RECORDS FOR THIS EXERCISE section start

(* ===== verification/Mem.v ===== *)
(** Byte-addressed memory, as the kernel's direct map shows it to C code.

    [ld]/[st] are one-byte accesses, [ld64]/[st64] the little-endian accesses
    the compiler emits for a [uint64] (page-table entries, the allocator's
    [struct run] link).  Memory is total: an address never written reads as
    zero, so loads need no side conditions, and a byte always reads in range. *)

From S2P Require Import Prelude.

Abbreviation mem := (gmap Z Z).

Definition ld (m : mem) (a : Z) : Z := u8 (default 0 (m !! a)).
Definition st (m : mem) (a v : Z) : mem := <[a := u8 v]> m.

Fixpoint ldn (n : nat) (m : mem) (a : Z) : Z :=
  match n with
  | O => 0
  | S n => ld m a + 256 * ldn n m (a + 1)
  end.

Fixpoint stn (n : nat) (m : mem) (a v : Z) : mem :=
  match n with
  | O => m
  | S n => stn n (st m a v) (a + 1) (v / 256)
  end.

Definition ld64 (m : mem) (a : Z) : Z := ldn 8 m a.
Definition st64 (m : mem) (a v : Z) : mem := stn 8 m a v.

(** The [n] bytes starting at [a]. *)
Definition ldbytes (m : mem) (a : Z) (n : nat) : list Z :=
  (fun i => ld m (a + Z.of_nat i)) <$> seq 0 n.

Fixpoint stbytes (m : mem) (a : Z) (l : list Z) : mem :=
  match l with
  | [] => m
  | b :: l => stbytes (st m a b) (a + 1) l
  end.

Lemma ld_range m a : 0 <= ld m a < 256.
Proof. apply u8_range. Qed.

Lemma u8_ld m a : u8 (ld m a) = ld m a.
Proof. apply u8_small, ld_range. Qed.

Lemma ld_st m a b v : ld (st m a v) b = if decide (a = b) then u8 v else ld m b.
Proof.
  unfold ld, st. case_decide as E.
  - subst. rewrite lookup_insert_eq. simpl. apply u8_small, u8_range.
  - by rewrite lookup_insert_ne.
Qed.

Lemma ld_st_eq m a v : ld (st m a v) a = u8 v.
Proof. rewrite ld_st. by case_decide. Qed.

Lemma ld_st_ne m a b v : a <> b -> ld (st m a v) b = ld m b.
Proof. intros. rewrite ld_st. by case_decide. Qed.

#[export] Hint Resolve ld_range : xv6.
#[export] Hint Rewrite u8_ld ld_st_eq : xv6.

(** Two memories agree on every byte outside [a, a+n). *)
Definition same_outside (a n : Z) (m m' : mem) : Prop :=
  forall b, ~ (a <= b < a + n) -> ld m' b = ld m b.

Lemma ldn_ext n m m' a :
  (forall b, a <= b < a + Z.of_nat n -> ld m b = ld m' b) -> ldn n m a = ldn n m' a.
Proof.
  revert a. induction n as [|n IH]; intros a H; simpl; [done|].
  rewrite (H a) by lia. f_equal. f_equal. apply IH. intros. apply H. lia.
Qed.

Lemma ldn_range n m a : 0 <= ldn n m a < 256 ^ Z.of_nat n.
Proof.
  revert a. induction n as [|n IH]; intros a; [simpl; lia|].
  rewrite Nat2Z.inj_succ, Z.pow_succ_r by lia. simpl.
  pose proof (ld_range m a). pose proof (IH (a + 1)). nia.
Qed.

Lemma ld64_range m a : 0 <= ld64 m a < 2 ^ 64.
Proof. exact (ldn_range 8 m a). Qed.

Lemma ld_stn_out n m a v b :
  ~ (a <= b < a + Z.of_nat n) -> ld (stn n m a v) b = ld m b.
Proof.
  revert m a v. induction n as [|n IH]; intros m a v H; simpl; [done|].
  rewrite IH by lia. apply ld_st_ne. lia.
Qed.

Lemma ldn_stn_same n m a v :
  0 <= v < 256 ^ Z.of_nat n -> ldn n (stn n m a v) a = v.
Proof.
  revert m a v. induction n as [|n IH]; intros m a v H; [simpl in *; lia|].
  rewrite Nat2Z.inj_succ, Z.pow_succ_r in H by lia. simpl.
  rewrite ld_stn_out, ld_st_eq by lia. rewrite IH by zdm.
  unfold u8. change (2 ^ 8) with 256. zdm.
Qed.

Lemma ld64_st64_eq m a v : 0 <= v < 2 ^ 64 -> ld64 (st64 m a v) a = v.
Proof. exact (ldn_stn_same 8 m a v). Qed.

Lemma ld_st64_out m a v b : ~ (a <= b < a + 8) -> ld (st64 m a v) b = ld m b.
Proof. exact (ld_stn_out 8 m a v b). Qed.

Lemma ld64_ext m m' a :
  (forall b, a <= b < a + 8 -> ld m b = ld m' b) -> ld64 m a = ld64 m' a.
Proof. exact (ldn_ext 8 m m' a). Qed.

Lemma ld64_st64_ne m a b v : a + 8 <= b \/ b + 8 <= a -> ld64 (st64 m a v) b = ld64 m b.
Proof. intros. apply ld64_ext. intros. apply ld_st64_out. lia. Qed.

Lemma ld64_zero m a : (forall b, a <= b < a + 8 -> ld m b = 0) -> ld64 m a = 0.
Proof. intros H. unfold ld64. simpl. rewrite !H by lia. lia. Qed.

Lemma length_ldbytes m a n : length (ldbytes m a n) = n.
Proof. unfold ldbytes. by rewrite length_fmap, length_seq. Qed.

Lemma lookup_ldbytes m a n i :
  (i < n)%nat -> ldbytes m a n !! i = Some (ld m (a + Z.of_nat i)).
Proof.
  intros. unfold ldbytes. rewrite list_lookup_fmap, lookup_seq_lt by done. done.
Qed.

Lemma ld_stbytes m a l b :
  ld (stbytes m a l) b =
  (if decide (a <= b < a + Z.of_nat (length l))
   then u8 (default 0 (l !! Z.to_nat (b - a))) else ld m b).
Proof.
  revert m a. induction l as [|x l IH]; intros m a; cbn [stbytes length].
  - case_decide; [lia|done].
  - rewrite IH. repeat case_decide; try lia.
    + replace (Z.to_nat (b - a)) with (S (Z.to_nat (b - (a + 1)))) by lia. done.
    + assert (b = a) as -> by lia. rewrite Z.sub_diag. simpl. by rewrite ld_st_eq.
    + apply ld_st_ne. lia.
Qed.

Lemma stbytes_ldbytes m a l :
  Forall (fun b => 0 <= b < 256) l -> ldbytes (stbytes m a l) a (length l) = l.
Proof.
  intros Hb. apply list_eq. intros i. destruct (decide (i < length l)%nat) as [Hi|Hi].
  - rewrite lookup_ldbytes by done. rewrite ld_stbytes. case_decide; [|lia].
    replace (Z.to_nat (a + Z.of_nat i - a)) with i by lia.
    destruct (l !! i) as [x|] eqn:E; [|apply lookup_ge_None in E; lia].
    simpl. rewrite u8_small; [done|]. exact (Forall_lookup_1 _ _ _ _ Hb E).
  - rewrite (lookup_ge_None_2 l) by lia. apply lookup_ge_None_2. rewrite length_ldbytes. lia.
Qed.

RECORDS FOR THIS EXERCISE section end

> [EXERCISE]: Look above for the line that contains "Lemma ld64_st64_ne m". Starting there, transcribe every line exactly until you have copied the line that contains "Lemma lookup_ldbytes m".

> [ANSWER SECTION]:
Lemma ld64_st64_ne m a b v : a + 8 <= b \/ b + 8 <= a -> ld64 (st64 m a v) b = ld64 m b.
Proof. intros. apply ld64_ext. intros. apply ld_st64_out. lia. Qed.

Lemma ld64_zero m a : (forall b, a <= b < a + 8 -> ld m b = 0) -> ld64 m a = 0.
Proof. intros H. unfold ld64. simpl. rewrite !H by lia. lia. Qed.

Lemma length_ldbytes m a n : length (ldbytes m a n) = n.
Proof. unfold ldbytes. by rewrite length_fmap, length_seq. Qed.

Lemma lookup_ldbytes m a n i :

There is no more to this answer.